Voilà, c’est fini. La santé a triomphé et Zola va pouvoir se mettre à évangéliser sans entraves sur les quatre points qui doivent constituer les valeurs pilotes du 20e siècle. Dieu est terrassé, le catholicisme est dépassé. Est-ce qu’il n’est pas temps alors de se mettre à la construire sérieusement tous ensemble, cette morale des générations qui vont naître après nous ? Cet évangile de l’énergie en commun sur la terre des ancêtres et pour l’épanouissement des corps ? Cet évangile, oui, "l’Evangile de l’homme libre, de l’homme maître de la mort et de la vie, s’élevant au-dessus de la crainte humaine et de la superstition, de l’homme qui s’entraîne à devenir maître de son corps, de ses muscles et de ses nerfs, aussi parfaitement que le simple soldat, mais qui dominera en outre les tentations de l’esprit ou d’une soi-disant liberté scientifique"… Ah, pardon, je me suis trompé d’évangéliste.

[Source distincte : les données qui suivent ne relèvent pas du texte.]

(** * Reddit Sentiment Intelligence: the analytics pipeline, embedded and verified

    The dashboard's data path is embedded shallowly: a small model of the
    pandas objects the code manipulates (cells, rows, data frames, series,
    boolean masks), Python exceptions as an error monad, and one module per
    source file ([reddit_fetch], [industry_analysis], [morocco_analysis],
    [report_generator], [app]).

    What lies outside the model is taken as a parameter or named where it is
    left out: the Reddit fetch and the CSV reader (their frames are inputs
    of the dashboard; for the fetch itself, what Reddit answers, the
    sentiment analyzer and the local time are parameters), the text-to-date
    parser, scikit-learn's vectorizer, the failures of matplotlib and of the
    file system, the clock, and the text functions of the standard library
    (letter case, word characters, regular expressions: [py.Library]).
    Floats are exact rationals with infinities and NaN.  Text is kept as its
    UTF-8 encoding, on which concatenation, equality, order and substring
    search are those of Python's [str].  [functools.lru_cache] hashes its
    argument; [st.cache_data] has its own hasher for data frames and returns
    what the body returns. *)

From Stdlib Require Import ZArith QArith String Ascii List Sorting.Sorted.
From stdpp Require Import base option list gmap strings.

Local Close Scope Q_scope.
Local Open Scope string_scope.
Local Open Scope list_scope.
Local Open Scope Z_scope.
Local Open Scope stdpp_scope.

(** ** Python exceptions *)

Inductive exn : Type :=
| KeyError (key : string)
| TypeError
| ValueError
| ZeroDivisionError
| OSError
| ReError        (* re.error: the pattern does not compile *)
| NotModelled.   (* the call leaves the fragment of the libraries modelled here *)

Inductive result (A : Type) : Type :=
| Ok (a : A)
| Raise (e : exn).
Arguments Ok {A} a.
Arguments Raise {A} e.

#[global] Instance result_ret : MRet result := @Ok.
#[global] Instance result_bind : MBind result := λ A B k m,
  match m with
  | Ok a => k a
  | Raise e => Raise e
  end.
#[global] Instance result_fmap : FMap result := λ A B f m,
  match m with
  | Ok a => Ok (f a)
  | Raise e => Raise e
  end.

(** ** Python floats

    A float is a finite value, an infinity or NaN.  Finite values are kept as
    rationals and arithmetic on them is exact: rounding to 53 bits is not
    part of the model.  Comparisons follow IEEE 754: every ordered comparison
    with NaN is false. *)

Inductive pyfloat : Type :=
| Fin (q : Q)
| PInf
| NInf
| NaN.

Definition float_le (x y : pyfloat) : bool :=
  match x, y with
  | NaN, _ | _, NaN => false
  | NInf, _ => true
  | _, PInf => true
  | Fin a, Fin b => Qle_bool a b
  | _, _ => false
  end.

Definition float_ge (x y : pyfloat) : bool := float_le y x.

Definition float_eqb (x y : pyfloat) : bool :=
  match x, y with
  | Fin a, Fin b => Qeq_bool a b
  | PInf, PInf | NInf, NInf => true
  | _, _ => false
  end.

Definition float_is_nan (x : pyfloat) : bool :=
  match x with
  | NaN => true
  | _ => false
  end.

Definition float_add (x y : pyfloat) : pyfloat :=
  match x, y with
  | NaN, _ | _, NaN => NaN
  | PInf, NInf | NInf, PInf => NaN
  | PInf, _ | _, PInf => PInf
  | NInf, _ | _, NInf => NInf
  | Fin a, Fin b => Fin (a + b)%Q
  end.

Definition float_of_Z (n : Z) : pyfloat := Fin (inject_Z n).

(** [x / n] for a count [n > 0]. *)
Definition float_div_count (x : pyfloat) (n : nat) : pyfloat :=
  match x with
  | Fin a => Fin (a / inject_Z (Z.of_nat n))%Q
  | other => other
  end.


(** ** Python strings and the standard library *)

Module py.

(** [needle in hay] *)
Fixpoint contains (needle hay : string) : bool :=
  String.prefix needle hay ||
  match hay with
  | EmptyString => false
  | String _ hay' => contains needle hay'
  end.

(** [sep.join(parts)] *)
Fixpoint join (sep : string) (parts : list string) : string :=
  match parts with
  | [] => ""
  | [p] => p
  | p :: rest => p ++ sep ++ join sep rest
  end.

(** Truth value of an optional string ([None] and [""] are false). *)
Definition truthy (s : option string) : bool :=
  match s with
  | Some (String _ _) => true
  | _ => false
  end.

(** [functools.lru_cache]: the arguments are the key of the cache, so they
    are hashed before anything else; the function is called when the key is
    new.  The functions decorated in this program have no effect, so a
    remembered result is the result of a call. *)
Definition lru_cache {A B} (hash : A → result Z) (f : A → result B) (x : A)
  : result B :=
  _ ← hash x; f x.

(** The text functions of the standard library that the program calls.
    What they do with letters outside ASCII, and the language of regular
    expressions, is the library's: the program is verified for every
    library. *)
Record Library : Type := mkLibrary {
  (* re.compile(pat, re.IGNORECASE), as str.contains(pat, case=False) builds
     it: the test [regex.search(s) is not None], or the re.error of a
     pattern that does not compile *)
  re_search_ignorecase : string → result (string → bool);
  (* s.lower() *)
  str_lower : string → string;
  (* len(s): the number of code points *)
  str_len : string → nat;
  (* s.split() *)
  str_split : string → list string;
  (* re.sub(r'[^\w\s]', '', s) *)
  re_sub_punctuation : string → string;
  (* re.findall(r'\w+', s) *)
  re_findall_words : string → list string
}.

End py.

(** ** [re.escape] *)

Module re.

Definition specials : list ascii :=
  list_ascii_of_string "()[]{}?*+-|^$\.&~# " ++
  [ascii_of_nat 9; ascii_of_nat 10; ascii_of_nat 13; ascii_of_nat 11; ascii_of_nat 12].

C’est très méchant, ce que je viens de faire, j’ai confondu les rêves inoffensifs de Zola avec les propos de Hitler décrivant à Rauschning l’"évangile" qu’il allait faire prêcher "dans les collèges de Junkers"… J’ai attribué un instant au romancier-prophète de la Fécondité et du Travail les déclarations du criminel le plus célèbre des temps modernes. Comme si celles-ci étaient redevables d’aussi peu que ce soit à celui-là…

Auteur: Muray Philippe

Info: Dans "Le 19e siècle à travers les âges", page 533

[ prophéties ] [ national-socialisme ] [ nazisme ]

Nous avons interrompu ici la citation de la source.